Records for the task:
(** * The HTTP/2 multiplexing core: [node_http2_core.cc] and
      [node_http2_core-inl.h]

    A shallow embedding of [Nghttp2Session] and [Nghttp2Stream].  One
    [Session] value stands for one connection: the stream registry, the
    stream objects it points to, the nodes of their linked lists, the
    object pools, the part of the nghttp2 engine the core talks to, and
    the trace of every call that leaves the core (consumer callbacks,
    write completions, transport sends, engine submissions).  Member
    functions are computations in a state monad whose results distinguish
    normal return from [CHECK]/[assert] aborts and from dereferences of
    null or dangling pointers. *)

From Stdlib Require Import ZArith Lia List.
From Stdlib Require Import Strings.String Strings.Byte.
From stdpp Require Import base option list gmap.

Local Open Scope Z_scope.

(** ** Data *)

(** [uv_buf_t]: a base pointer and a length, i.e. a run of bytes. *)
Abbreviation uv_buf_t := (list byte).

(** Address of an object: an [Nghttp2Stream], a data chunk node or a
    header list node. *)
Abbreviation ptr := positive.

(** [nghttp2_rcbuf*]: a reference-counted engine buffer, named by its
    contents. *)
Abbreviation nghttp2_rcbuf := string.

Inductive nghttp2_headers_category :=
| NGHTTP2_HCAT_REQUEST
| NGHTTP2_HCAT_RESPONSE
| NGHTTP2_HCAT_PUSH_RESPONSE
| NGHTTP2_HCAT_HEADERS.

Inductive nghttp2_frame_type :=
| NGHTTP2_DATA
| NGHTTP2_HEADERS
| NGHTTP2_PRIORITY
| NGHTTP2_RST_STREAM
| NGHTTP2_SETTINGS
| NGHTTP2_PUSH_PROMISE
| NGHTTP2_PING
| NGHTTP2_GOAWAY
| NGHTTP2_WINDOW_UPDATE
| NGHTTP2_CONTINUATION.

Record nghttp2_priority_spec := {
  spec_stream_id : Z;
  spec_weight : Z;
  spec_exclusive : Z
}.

* * *

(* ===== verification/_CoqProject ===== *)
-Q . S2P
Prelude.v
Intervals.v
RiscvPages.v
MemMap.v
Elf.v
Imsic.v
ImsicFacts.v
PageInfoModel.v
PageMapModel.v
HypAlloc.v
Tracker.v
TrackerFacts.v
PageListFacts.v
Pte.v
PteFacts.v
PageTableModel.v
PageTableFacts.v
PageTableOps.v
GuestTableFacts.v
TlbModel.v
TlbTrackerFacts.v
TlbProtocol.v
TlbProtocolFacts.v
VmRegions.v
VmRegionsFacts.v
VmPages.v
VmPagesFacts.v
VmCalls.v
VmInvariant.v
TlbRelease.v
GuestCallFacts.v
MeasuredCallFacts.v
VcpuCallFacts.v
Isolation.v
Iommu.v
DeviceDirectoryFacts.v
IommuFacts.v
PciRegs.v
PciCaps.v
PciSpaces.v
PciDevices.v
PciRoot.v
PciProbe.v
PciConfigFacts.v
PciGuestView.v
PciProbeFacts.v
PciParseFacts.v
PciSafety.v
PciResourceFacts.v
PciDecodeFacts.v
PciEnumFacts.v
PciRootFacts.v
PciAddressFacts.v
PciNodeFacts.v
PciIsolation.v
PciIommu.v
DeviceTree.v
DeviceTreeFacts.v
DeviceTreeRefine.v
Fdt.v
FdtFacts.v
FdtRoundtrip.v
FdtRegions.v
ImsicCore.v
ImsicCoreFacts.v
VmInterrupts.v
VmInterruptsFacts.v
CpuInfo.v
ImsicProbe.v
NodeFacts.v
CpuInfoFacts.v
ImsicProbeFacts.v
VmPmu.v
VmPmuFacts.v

* * *

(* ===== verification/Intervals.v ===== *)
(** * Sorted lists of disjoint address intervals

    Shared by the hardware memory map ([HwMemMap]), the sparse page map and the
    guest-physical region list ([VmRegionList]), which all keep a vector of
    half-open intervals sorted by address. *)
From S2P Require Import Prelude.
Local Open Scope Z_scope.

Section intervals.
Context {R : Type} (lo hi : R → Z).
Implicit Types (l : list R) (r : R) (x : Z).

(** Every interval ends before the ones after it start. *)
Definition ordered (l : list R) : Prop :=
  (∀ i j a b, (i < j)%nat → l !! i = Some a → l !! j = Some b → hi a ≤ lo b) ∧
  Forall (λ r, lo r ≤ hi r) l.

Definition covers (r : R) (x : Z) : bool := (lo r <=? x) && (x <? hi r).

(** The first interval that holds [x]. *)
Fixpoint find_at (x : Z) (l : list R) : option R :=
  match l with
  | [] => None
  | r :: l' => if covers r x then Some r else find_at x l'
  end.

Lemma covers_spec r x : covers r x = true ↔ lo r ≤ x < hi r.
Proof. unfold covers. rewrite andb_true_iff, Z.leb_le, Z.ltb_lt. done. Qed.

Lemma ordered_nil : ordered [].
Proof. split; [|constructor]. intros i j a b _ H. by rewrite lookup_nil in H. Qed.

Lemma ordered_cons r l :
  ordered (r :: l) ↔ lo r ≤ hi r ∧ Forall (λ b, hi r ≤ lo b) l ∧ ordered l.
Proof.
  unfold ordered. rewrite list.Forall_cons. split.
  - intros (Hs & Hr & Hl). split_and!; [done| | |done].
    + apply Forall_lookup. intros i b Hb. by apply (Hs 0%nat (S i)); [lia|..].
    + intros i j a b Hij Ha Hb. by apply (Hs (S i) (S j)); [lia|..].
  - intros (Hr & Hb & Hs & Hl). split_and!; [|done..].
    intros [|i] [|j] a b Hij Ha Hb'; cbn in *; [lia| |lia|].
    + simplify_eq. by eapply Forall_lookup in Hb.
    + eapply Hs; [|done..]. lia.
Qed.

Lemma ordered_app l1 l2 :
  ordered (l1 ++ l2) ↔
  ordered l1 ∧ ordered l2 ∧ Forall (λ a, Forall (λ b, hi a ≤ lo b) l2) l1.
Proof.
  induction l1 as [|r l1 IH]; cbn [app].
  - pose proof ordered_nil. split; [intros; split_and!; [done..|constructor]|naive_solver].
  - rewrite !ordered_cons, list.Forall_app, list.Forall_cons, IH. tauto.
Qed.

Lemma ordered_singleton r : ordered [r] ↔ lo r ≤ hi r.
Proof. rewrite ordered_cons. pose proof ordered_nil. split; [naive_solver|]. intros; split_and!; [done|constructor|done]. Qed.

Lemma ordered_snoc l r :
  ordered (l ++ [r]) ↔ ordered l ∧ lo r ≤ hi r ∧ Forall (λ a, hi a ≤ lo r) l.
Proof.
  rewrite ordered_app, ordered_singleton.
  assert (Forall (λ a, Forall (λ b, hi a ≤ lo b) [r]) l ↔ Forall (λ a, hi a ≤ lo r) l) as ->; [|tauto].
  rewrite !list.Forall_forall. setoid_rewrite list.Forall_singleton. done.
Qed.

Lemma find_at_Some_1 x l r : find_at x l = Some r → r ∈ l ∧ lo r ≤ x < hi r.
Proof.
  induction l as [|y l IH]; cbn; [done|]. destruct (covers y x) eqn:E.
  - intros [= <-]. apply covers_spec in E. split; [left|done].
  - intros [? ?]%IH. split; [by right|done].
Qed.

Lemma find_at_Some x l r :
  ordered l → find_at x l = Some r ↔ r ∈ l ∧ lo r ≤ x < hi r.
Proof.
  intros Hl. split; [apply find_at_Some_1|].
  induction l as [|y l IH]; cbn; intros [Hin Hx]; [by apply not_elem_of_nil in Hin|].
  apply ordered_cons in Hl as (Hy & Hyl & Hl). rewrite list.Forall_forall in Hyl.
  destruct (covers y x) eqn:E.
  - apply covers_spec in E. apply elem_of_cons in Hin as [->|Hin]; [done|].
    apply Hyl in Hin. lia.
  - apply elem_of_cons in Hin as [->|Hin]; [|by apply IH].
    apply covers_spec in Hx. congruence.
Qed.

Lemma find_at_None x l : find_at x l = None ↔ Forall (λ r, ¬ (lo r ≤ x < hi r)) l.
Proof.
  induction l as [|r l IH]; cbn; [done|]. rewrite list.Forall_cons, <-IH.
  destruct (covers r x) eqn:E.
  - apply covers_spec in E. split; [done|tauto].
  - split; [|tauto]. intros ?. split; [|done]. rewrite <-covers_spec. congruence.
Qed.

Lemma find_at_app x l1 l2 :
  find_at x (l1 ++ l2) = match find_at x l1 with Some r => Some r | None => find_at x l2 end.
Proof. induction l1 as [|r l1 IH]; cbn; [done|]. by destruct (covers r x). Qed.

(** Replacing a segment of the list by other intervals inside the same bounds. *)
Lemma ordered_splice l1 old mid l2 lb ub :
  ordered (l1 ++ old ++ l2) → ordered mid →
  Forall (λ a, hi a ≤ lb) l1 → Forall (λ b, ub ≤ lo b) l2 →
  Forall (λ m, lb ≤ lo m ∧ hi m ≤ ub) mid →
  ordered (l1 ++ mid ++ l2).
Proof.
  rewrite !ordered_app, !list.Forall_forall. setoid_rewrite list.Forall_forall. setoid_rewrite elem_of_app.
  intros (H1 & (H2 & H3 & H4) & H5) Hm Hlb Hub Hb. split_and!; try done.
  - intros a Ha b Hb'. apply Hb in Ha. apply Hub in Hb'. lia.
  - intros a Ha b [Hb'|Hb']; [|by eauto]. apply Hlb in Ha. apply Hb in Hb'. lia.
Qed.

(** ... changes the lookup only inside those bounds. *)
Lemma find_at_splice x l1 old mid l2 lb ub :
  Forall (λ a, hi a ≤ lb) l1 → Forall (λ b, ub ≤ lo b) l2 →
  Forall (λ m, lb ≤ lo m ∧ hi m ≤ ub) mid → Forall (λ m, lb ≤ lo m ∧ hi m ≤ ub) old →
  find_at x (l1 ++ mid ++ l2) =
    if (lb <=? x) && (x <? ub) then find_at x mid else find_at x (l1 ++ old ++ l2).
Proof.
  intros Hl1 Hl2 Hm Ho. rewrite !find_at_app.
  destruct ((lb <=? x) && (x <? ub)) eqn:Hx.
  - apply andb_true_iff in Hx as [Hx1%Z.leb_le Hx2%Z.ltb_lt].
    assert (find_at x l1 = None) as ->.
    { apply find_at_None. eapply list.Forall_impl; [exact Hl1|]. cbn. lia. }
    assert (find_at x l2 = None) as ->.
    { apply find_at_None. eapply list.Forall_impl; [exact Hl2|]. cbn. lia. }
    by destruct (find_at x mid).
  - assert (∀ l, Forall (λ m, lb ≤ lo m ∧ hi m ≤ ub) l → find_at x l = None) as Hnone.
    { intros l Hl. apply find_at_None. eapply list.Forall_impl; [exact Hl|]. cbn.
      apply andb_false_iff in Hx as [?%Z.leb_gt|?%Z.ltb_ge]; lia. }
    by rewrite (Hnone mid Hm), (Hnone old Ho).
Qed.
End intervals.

What you need to do:
Whatever else the listing above holds, retype exactly only the lines from the one containing "- intros a Ha b [Hb'|Hb'];" to the one containing "- assert (∀", both ends kept.

Solved problem:
  - intros a Ha b [Hb'|Hb']; [|by eauto]. apply Hlb in Ha. apply Hb in Hb'. lia.
Qed.

(** ... changes the lookup only inside those bounds. *)
Lemma find_at_splice x l1 old mid l2 lb ub :
  Forall (λ a, hi a ≤ lb) l1 → Forall (λ b, ub ≤ lo b) l2 →
  Forall (λ m, lb ≤ lo m ∧ hi m ≤ ub) mid → Forall (λ m, lb ≤ lo m ∧ hi m ≤ ub) old →
  find_at x (l1 ++ mid ++ l2) =
    if (lb <=? x) && (x <? ub) then find_at x mid else find_at x (l1 ++ old ++ l2).
Proof.
  intros Hl1 Hl2 Hm Ho. rewrite !find_at_app.
  destruct ((lb <=? x) && (x <? ub)) eqn:Hx.
  - apply andb_true_iff in Hx as [Hx1%Z.leb_le Hx2%Z.ltb_lt].
    assert (find_at x l1 = None) as ->.
    { apply find_at_None. eapply list.Forall_impl; [exact Hl1|]. cbn. lia. }
    assert (find_at x l2 = None) as ->.
    { apply find_at_None. eapply list.Forall_impl; [exact Hl2|]. cbn. lia. }
    by destruct (find_at x mid).
  - assert (∀ l, Forall (λ m, lb ≤ lo m ∧ hi m ≤ ub) l → find_at x l = None) as Hnone.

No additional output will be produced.